- _EXERCISE PROMPT_
Check each line below for "nbytes" and give the count of those that have it, nothing else.
─── MATERIAL SHOWN ───
(* ===== verification/Umalloc.v ===== *)
(** * user/umalloc.c: the memory allocator

    The headers of the blocks are kept in a map from addresses; [base] is the
    address of the static header that closes the ring of free blocks and
    [um_brk] the end of the process memory, which sbrk() moves.  Sizes are in
    units of one header.  Each call of sbrk() succeeds or fails as [um_grow]
    says. *)

From S2P Require Import Prelude.

(** union header; 16 bytes *)
Record header := mkHeader { h_ptr : Z; h_size : Z }.
Definition HSIZE : Z := 16.

Record umem := mkUmem {
  um_hdr : gmap Z header;
  um_freep : Z;
  um_brk : Z;
  um_grow : list bool
}.
Definition get_hdr (st : umem) (p : Z) : header := default (mkHeader 0 0) (um_hdr st !! p).
Definition set_hdr (p : Z) (h : header) (st : umem) : umem :=
  mkUmem (<[p := h]> (um_hdr st)) (um_freep st) (um_brk st) (um_grow st).
Definition set_freep (p : Z) (st : umem) : umem := mkUmem (um_hdr st) p (um_brk st) (um_grow st).
Definition nextp (st : umem) (p : Z) : Z := h_ptr (get_hdr st p).
Definition sizep (st : umem) (p : Z) : Z := h_size (get_hdr st p).
Definition set_ptr (p v : Z) (st : umem) : umem := set_hdr p (mkHeader v (sizep st p)) st.
Definition set_size (p v : Z) (st : umem) : umem := set_hdr p (mkHeader (nextp st p) v) st.

(** The search of free(): where the loop stops. *)
Definition free_here (bp p nx : Z) : Prop := (bp > p /\ bp < nx) \/ (p >= nx /\ (bp > p \/ bp < nx)).
#[export] Instance free_here_dec bp p nx : Decision (free_here bp p nx).
Proof. unfold free_here. apply _. Defined.
Fixpoint free_find (fuel : nat) (st : umem) (bp p : Z) : option Z :=
  match fuel with
  | O => None
  | S fuel' => if decide (free_here bp p (nextp st p)) then Some p else free_find fuel' st bp (nextp st p)
  end.

(** The linking of [bp] after [p], joining it with its neighbours. *)
Definition free_link (bp p : Z) (st : umem) : umem :=
  let nx := nextp st p in
  let st :=
    if decide (bp + HSIZE * sizep st bp = nx)
    then set_ptr bp (nextp st nx) (set_size bp (u32 (sizep st bp + sizep st nx)) st)
    else set_ptr bp nx st in
  let st :=
    if decide (p + HSIZE * sizep st p = bp)
    then set_ptr p (nextp st bp) (set_size p (u32 (sizep st p + sizep st bp)) st)
    else set_ptr p bp st in
  set_freep p st.

Definition free (fuel : nat) (ap : Z) (st : umem) : option umem :=
  let bp := ap - HSIZE in
  p ← free_find fuel st bp (um_freep st);
  Some (free_link bp p st).

(** sbrk() returns the old break, or -1. *)
Definition sbrk (n : Z) (st : umem) : Z * umem :=
  match um_grow st with
  | true :: g => (um_brk st, mkUmem (um_hdr st) (um_freep st) (um_brk st + n) g)
  | _ :: g => (-1, mkUmem (um_hdr st) (um_freep st) (um_brk st) g)
  | [] => (-1, st)
  end.

Definition morecore (fuel : nat) (nu : Z) (st : umem) : option (Z * umem) :=
  let nu := if decide (nu < 4096) then 4096 else nu in
  let '(p, st) := sbrk (i32 (nu * HSIZE)) st in
  if decide (p = -1) then Some (0, st) else
  st ← free fuel (p + HSIZE) (set_size p nu st);
  Some (um_freep st, st).

Section Malloc.
Context (base : Z).

(** The loop of malloc() with [prevp] and [p]. *)
Fixpoint malloc_loop (fuel : nat) (nunits prevp p : Z) (st : umem) : option (Z * umem) :=
  match fuel with
  | O => None
  | S fuel' =>
      if decide (sizep st p >= nunits) then
        if decide (sizep st p = nunits) then
          Some (p + HSIZE, set_freep prevp (set_ptr prevp (nextp st p) st))
        else
          let st := set_size p (u32 (sizep st p - nunits)) st in
          let p := p + HSIZE * sizep st p in
          Some (p + HSIZE, set_freep prevp (set_size p nunits st))
      else if decide (p = um_freep st) then
        r ← morecore fuel nunits st;
        let '(p, st) := r in
        if decide (p = 0) then Some (0, st) else malloc_loop fuel' nunits p (nextp st p) st
      else malloc_loop fuel' nunits p (nextp st p) st
  end.

Definition malloc (fuel : nat) (nbytes : Z) (st : umem) : option (Z * umem) :=
  let nunits := u32 ((nbytes + HSIZE - 1) / HSIZE + 1) in
  let st := if decide (um_freep st = 0)
            then set_size base 0 (set_freep base (set_ptr base base st)) else st in
  malloc_loop fuel nunits (um_freep st) (nextp st (um_freep st)) st.
End Malloc.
───
- _ANSWER AREA_
2